(Collected data)
-*-
(** [C33] In every interleaving of the workers, with cancellations and the deadline
    anywhere, no more than [limit] mapper calls are awaited at a time and no two for
    one index; and when the invocation returns, every item of the input was mapped
    and the results are the answers in the order of the items. *)
Theorem map_bounded_sound limit callable timeout in_task iterator cancelled s0 s :
  map_bounded limit callable timeout in_task iterator cancelled = Returned s0 -> rtc step s0 s ->
  (exists n, limit = PyInt (Z.of_nat n) /\ (in_flight s <= n)%nat /\ Z.of_nat n <= MAX_LIMIT) /\
  (forall i j w w' index item item', st_workers s !! i = Some w -> st_workers s !! j = Some w' ->
     w_phase w = Mapping index item -> w_phase w' = Mapping index item' -> i = j) /\
  (forall results, all_settled s = true -> finish s = MapReturned results ->
     exists items answers, iterator = Returned (Returned <$> items) /\ results = Some <$> answers /\ Forall2 maps items answers).
Proof.
  intros (n & source & -> & Hn & Hmax & -> & ->)%map_bounded_start Hrun.
  assert (sound_state source n s) as (started & Hc & Hu).
  { eapply rtc_invariant; [|exact Hrun|apply sound_start]. intros a b. by apply sound_step. }
  split_and!.
  - exists n. split_and!; [done| |done]. unfold in_flight. rewrite <-(co_workers _ _ _ Hc). apply List.filter_length_le.
  - intros i j w w' index item item'. by apply (co_distinct _ _ _ Hc).
  - intros results Hset Hfin. unfold finish in Hfin.
    destruct (st_failures s) eqn:He; [|repeat case_match; done].
    destruct (st_cancelled s) eqn:Ecan; [done|]. destruct (st_expired s) eqn:Eexp; [done|]. injection Hfin as <-.
    assert (clean s) as Hclean.
    { split; [|unfold owner_cancelled; by rewrite Ecan, Eexp]. destruct (st_terminal s) eqn:Et; [|done].
      by destruct (co_terminal _ _ _ Hc Et). }
    destruct (Hu Hclean) as [H1 H2 H3].
    assert (st_source s = []) as Hsrc.
    { destruct (lookup_lt_is_Some_2 (st_workers s) 0) as [w Hw]; [rewrite (co_workers _ _ _ Hc); lia|].
      specialize (H3 0%nat w Hw). pose proof (settled_worker s 0 w Hset Hw). by destruct (w_phase w). }
    rewrite Hsrc, app_nil_r in H1.
    assert (Forall2 (fun item o => exists r, o = Some r /\ maps item r) started (st_results s)) as Hall.
    { apply Forall2_same_length_lookup. split; [apply (co_started _ _ _ Hc)|]. intros k item o Hk Ho. destruct o as [r|].
      - exists r. split; [done|]. destruct (co_results _ _ _ Hc k r Ho) as (it & Hi & Hm). congruence.
      - destruct (H2 k Ho) as (i & w & it & Hw & Hp). pose proof (settled_worker s i w Hset Hw) as Hst. by rewrite Hp in Hst. }
    exists started. assert (exists answers, st_results s = Some <$> answers /\ Forall2 maps started answers) as (answers & Ha & Hm).
    { clear -Hall. induction Hall as [|item o started l (r & -> & Hm) _ (answers & -> & IH)]; [by exists []|].
      exists (r :: answers). by split; [|constructor]. }
    exists answers. split_and!; [by rewrite H1|done|done].
Qed.
(** ** Termination *)

Definition weight (p : phase) : nat := match p with Looping => 1 | Mapping _ _ => 2 | _ => 0 end.
Fixpoint load (ws : list worker) : nat := match ws with [] => 0 | w :: ws => weight (w_phase w) + load ws end.

(** Three for an item that is to come, two for a call, one for a task in its loop. *)
Definition measure (s : state) : nat := (3 * length (st_source s) + load (st_workers s))%nat.

Lemma load_alter i f ws w : ws !! i = Some w ->
  (load (alter f i ws) + weight (w_phase w) = load ws + weight (w_phase (f w)))%nat.
Proof.
  revert i. induction ws as [|w0 ws IH]; intros [|i] Hw; try done; cbn in *.
  - injection Hw as ->. lia.
  - specialize (IH i Hw). change (list_alter f i ws) with (alter f i ws). lia.
Qed.

Lemma load_same i f ws : (forall w, w_phase (f w) = w_phase w) -> load (alter f i ws) = load ws.
Proof.
  intros Hf. revert i. induction ws as [|w0 ws IH]; intros [|i]; cbn; [done|done|by rewrite Hf|].
  change (list_alter f i ws) with (alter f i ws). by rewrite IH.
Qed.
(** With no interference, a [call] implements [call_spec] on every
    branch: which outcome reaches the caller, how the data changes, and which
    events the observer receives, in order.  A rejected call does not run its
    operation; an exception outside [Exception], or an awaitable result, gives
    the slot back without counting. *)
Theorem call_sequential {A} d log now (r : outcome A) :
  finite_non_negative clock "clock result" = Returned now ->
  r <> Raised FuelExhausted ->
  call seq_breaker (seq_operation r) (d, log)
  = let '(out, d', events) := call_spec d now r in (out, (d', log ++ events)).
Proof.
  intros Hnow Hr.
  unfold call, call_spec, bind, validate_callable, ensure_sync_operation, raise_if, read_clock,
    checked, pure_outcome, locked.
  cbn -[admit_call announce on_error on_success]. rewrite Hnow.
  cbn -[admit_call announce on_error on_success].
  destruct (admit_call d now) as [[[a|] tr] d1].
  2: { by rewrite seq_announce_rejected. }
  rewrite seq_announce. unfold try_except. destruct r as [x|e]; cbn -[on_error on_success].
  - rewrite (seq_on_success _ _ _ _ now) by done.
    destruct (succeed d1 a now). by rewrite <-!app_assoc.
  - destruct e; cbn [is_Exception andb bool_decide negb]; rewrite ?(seq_on_error _ _ _ _ now) by done; cbn -[fail]; try done;
      destruct (match failure_if with Some f => _ | None => PyBool true end) as [|[]| | | | |];
      rewrite ?app_nil_r; try done; try (destruct (fail d1 a now); by rewrite <-!app_assoc);
      by rewrite <-!app_assoc.
Qed.
End Sequential.

(** ** Thresholds *)

(** Outcomes reported one after the other, each with its clock reading. *)
Fixpoint fail_all (d : CircuitData) (l : list (Admission * float)) : CircuitData :=
  match l with
  | [] => d
  | (a, now) :: l' => fail_all (snd (fail d a now)) l'
  end.

Fixpoint succeed_all (d : CircuitData) (l : list (Admission * float)) : CircuitData :=
  match l with
  | [] => d
  | (a, now) :: l' => succeed_all (snd (succeed d a now)) l'
  end.

Lemma fail_all_app d l l' : fail_all d (l ++ l') = fail_all (fail_all d l) l'.
Proof. revert d. induction l as [|[] l IH]; intros d; cbn; auto. Qed.

Lemma succeed_all_app d l l' : succeed_all d (l ++ l') = succeed_all (succeed_all d l) l'.
Proof. revert d. induction l as [|[] l IH]; intros d; cbn; auto. Qed.

(** A failure of the present generation on a closed breaker. *)
Lemma fail_closed d a now :
  state d = CLOSED -> adm_generation a = generation d ->
  snd (fail d a now) =
    (if failure_threshold d <=? consecutive_failures d + 1
     then snd (transition d OPEN now)
     else set_counters d (consecutive_failures d + 1) (recovery_successes d) (half_open_in_flight d)).
Proof.
  intros Hs Ha. unfold fail. rewrite Ha, Z.eqb_refl, Hs. cbn.
  rewrite andb_false_r. by destruct (failure_threshold d <=? consecutive_failures d + 1).
Qed.

(** Below the threshold the breaker stays closed and counts. *)
Lemma fail_all_closed d l :
  state d = CLOSED ->
  Forall (fun p => adm_generation (fst p) = generation d) l ->
  consecutive_failures d + Z.of_nat (length l) < failure_threshold d ->
  fail_all d l = set_counters d (consecutive_failures d + Z.of_nat (length l))
                   (recovery_successes d) (half_open_in_flight d).
Proof.
  revert d. induction l as [|[a now] l IH]; intros d Hs Hl Hn.
  - rewrite Z.add_0_r. by destruct d.
  - inversion Hl as [|? ? Ha Hl']; subst; cbn in Ha. cbn [fail_all length] in *.
    rewrite fail_closed by done.
    destruct (Z.leb_spec (failure_threshold d) (consecutive_failures d + 1)); [lia|].
    rewrite IH; cbn; try done; [f_equal; lia|lia].
Qed.

(** A success of the present generation that owns a slot of a half-open breaker. *)
Lemma succeed_half_open d a now :
  state d = HALF_OPEN -> adm_generation a = generation d -> owns_half_open_slot a = true ->
  snd (succeed d a now) =
    (if recovery_success_threshold d <=? recovery_successes d + 1
     then snd (transition d CLOSED now)
     else set_counters d (consecutive_failures d) (recovery_successes d + 1)
            (half_open_in_flight d - 1)).
Proof.
  intros Hs Ha Ho. unfold succeed. rewrite Ha, Z.eqb_refl, Ho, Hs. cbn.
  by destruct (recovery_success_threshold d <=? recovery_successes d + 1).
Qed.

Lemma succeed_all_half_open d l :
  state d = HALF_OPEN ->
  Forall (fun p => adm_generation (fst p) = generation d /\ owns_half_open_slot (fst p) = true) l ->
  recovery_successes d + Z.of_nat (length l) < recovery_success_threshold d ->
  succeed_all d l = set_counters d (consecutive_failures d)
      (recovery_successes d + Z.of_nat (length l)) (half_open_in_flight d - Z.of_nat (length l)).
Proof.
  revert d. induction l as [|[a now] l IH]; intros d Hs Hl Hn.
  - rewrite Z.add_0_r, Z.sub_0_r. by destruct d.
  - inversion Hl as [|? ? [Ha Ho] Hl']; subst; cbn in Ha, Ho. cbn [succeed_all length] in *.
    rewrite succeed_half_open by done.
    destruct (Z.leb_spec (recovery_success_threshold d) (recovery_successes d + 1)); [lia|].
    rewrite IH; cbn; try done; [f_equal; lia|lia].
Qed.

(** A closed breaker stays closed, counting, for fewer than
    [failure_threshold] consecutive failures of the present generation, and the
    failure that reaches the threshold opens it until [now + open_duration], in
    a new generation with the counters cleared. *)
Theorem opens_exactly_at_threshold d l a now :
  state d = CLOSED -> consecutive_failures d = 0 ->
  Forall (fun p => adm_generation (fst p) = generation d) (l ++ [(a, now)]) ->
  Z.of_nat (length l) + 1 = failure_threshold d ->
  state (fail_all d l) = CLOSED
  /\ consecutive_failures (fail_all d l) = Z.of_nat (length l)
  /\ (let d' := fail_all d (l ++ [(a, now)]) in
      state d' = OPEN /\ open_until d' = fadd now (open_duration d)
      /\ generation d' = generation d + 1 /\ consecutive_failures d' = 0).
Proof.
  intros Hs Hc Hl Hn. apply Forall_app in Hl as [Hl Ha]. apply Forall_inv in Ha. cbn in Ha.
  rewrite fail_all_app, (fail_all_closed d l) by (done || lia).
  cbn [fail_all]. rewrite fail_closed by first [exact Hs|exact Ha]. cbn.
  destruct (Z.leb_spec (failure_threshold d) (consecutive_failures d + Z.of_nat (length l) + 1));
    [|lia]. cbn. repeat split; try done; lia.
Qed.
Lemma terminates_bind {W A B} (m : M W A) (k : A -> M W B) :
  terminates m -> (forall a, terminates (k a)) -> terminates (bind m k).
Proof.
  intros Hm Hk w. unfold bind. specialize (Hm w). destruct (m w) as [[a|e] w']; [apply Hk|].
  cbn in *. congruence.
Qed.

Lemma finite_non_negative_terminates v p : finite_non_negative v p <> Raised FuelExhausted.
Proof.
  unfold finite_non_negative, to_float. intros H. by split_matches.
Qed.

#[export] Hint Resolve terminates_ret terminates_raise terminates_raise_if
  terminates_pure_outcome terminates_bind finite_non_negative_terminates : bluetape.

Section Termination.
Context {W : Type} (rt : Retry W).
Hypothesis backoff_terminates : forall v, terminates (rt_backoff rt v).
Hypothesis retry_if_terminates : forall f e, rt_retry_if rt = Some f -> terminates (f e).
Hypothesis observer_terminates : forall f e, rt_observer rt = Some f -> terminates (f e).
Hypothesis sleeper_terminates : forall d, terminates (rt_sleeper rt d).

Lemma emit_retry_terminates k o c n d : terminates (emit_retry rt k o c n d).
Proof.
  unfold emit_retry, emit. destruct (rt_observer rt) as [f|] eqn:E; [|auto with bluetape].
  by apply observer_terminates.
Qed.

Lemma is_retryable_terminates e : terminates (is_retryable rt e).
Proof.
  unfold is_retryable. destruct (rt_retry_if rt) as [f|] eqn:E; [|auto with bluetape].
  apply terminates_bind; [by apply retry_if_terminates|].
  intros []; auto with bluetape.
Qed.

(** The clause returns only when another attempt is left. *)
Lemma on_failure_terminates n e :
  e <> FuelExhausted ->
  terminates (on_failure rt n e)
  /\ (rt_max_attempts rt <= n -> forall w w', on_failure rt n e w <> (Returned tt, w')).
Proof.
  intros He. split.
  - apply terminates_bind; [apply is_retryable_terminates|intros []; cbn].
    + destruct (_ <=? _).
      * apply terminates_bind; [apply emit_retry_terminates|auto with bluetape].
      * apply terminates_bind.
        { apply terminates_bind; [apply backoff_terminates|auto with bluetape]. }
        intros d. apply terminates_bind; [apply emit_retry_terminates|auto].
    + apply terminates_bind; [apply emit_retry_terminates|auto with bluetape].
  - intros Hn w w'. unfold on_failure, bind at 1.
    destruct (is_retryable rt e w) as [[[]|] w1]; cbn; [| |done].
    + destruct (Z.leb_spec (rt_max_attempts rt) n); [|lia].
      unfold bind. by destruct (emit_retry _ _ _ _ _ _ w1) as [[[]|] w2].
    + unfold bind. by destruct (emit_retry _ _ _ _ _ _ w1) as [[[]|] w2].
Qed.

Lemma retry_loop_terminates {A} `{!Awaitable W A} (op : operation W A) fuel n :
  terminates (op_run op) -> (forall (x : A) c, awaitable x = Some (Some c) -> terminates c) ->
  rt_max_attempts rt < n + Z.of_nat fuel -> n <= rt_max_attempts rt ->
  terminates (retry_loop rt op fuel n).
Proof.
  intros Hop Haw. revert n. induction fuel as [|fuel IH]; intros n Hfuel Hn; [lia|].
  cbn. intros w. unfold bind at 1, try_except, bind at 1.
  specialize (Hop w). destruct (op_run op w) as [[x|e] w1]; cbn.
  - unfold bind at 1, ensure_sync_result. destruct (awaitable x) as [c|] eqn:Ha; cbn.
    + assert (terminates (match c with Some c => c | None => ret tt end)) as Hc
        by (destruct c; [by eapply Haw|auto with bluetape]).
      unfold bind at 1. specialize (Hc w1).
      destruct (match c with Some c => c | None => ret tt end w1) as [[]w2]; cbn in *; [done|congruence].
    + exact (terminates_bind _ _ (emit_retry_terminates _ _ _ _ _)
        (fun _ => terminates_ret (W := W) x) w1).
  - assert (e <> FuelExhausted) as He by (intros ->; done).
    destruct (on_failure_terminates n e He) as [Ht Hlast].
    assert (forall w', fst (match (bind (on_failure rt n e) (fun _ => ret (@None A))) w' with
              | (Returned None, w2) => retry_loop rt op fuel (n + 1) w2
              | (Returned (Some x), w2) =>
                  (result <- ensure_sync_result x ;;
                   emit_retry rt SUCCEEDED (Some SUCCESS) Category.NONE n None ;;
                   ret result) w2
              | (Raised e0, w2) => (Raised e0, w2)
              end) <> Raised FuelExhausted) as Hhandled.
    { intros w'. unfold bind at 1. specialize (Ht w'). specialize (Hlast).
      destruct (on_failure rt n e w') as [[[]|e2] w2] eqn:E; cbn in *; [|congruence].
      destruct (Z.le_gt_cases (rt_max_attempts rt) n) as [Hle|Hgt].
      - by specialize (Hlast Hle w' w2).
      - apply IH; lia. }
    specialize (Hhandled w1).
    destruct e; cbn [is_Exception] in *; try done;
      destruct (bind (on_failure rt n _) _ w1) as [[[|]|] ?]; done.
Qed.
End Termination.

(** A retry policy always ends: when the operation and the callbacks do,
    the loop's fuel of [max_attempts] rounds is never exhausted, so every call
    returns or raises. *)
Theorem retry_terminates {W A} (rt : Retry W) `{!Awaitable W A} (op : operation W A) w :
  1 <= rt_max_attempts rt ->
  (forall v, terminates (rt_backoff rt v)) ->
  (forall f e, rt_retry_if rt = Some f -> terminates (f e)) ->
  (forall f e, rt_observer rt = Some f -> terminates (f e)) ->
  (forall d, terminates (rt_sleeper rt d)) ->
  terminates (op_run op) -> (forall (x : A) c, awaitable x = Some (Some c) -> terminates c) ->
  fst (call rt op w) <> Raised FuelExhausted.
Proof.
  intros Hmax Hb Hr Ho Hs Hop Haw. revert w.
  apply terminates_bind; [by apply terminates_raise_if|intros _].
  apply terminates_bind; [unfold ensure_sync_operation; auto with bluetape|intros _].
  apply retry_loop_terminates; auto; lia.
Qed.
-*-
**TO DO**
Collect the lines of the data that carry the word "else".

**TASK RESULT**
     else set_counters d (consecutive_failures d + 1) (recovery_successes d) (half_open_in_flight d)).
     else set_counters d (consecutive_failures d) (recovery_successes d + 1)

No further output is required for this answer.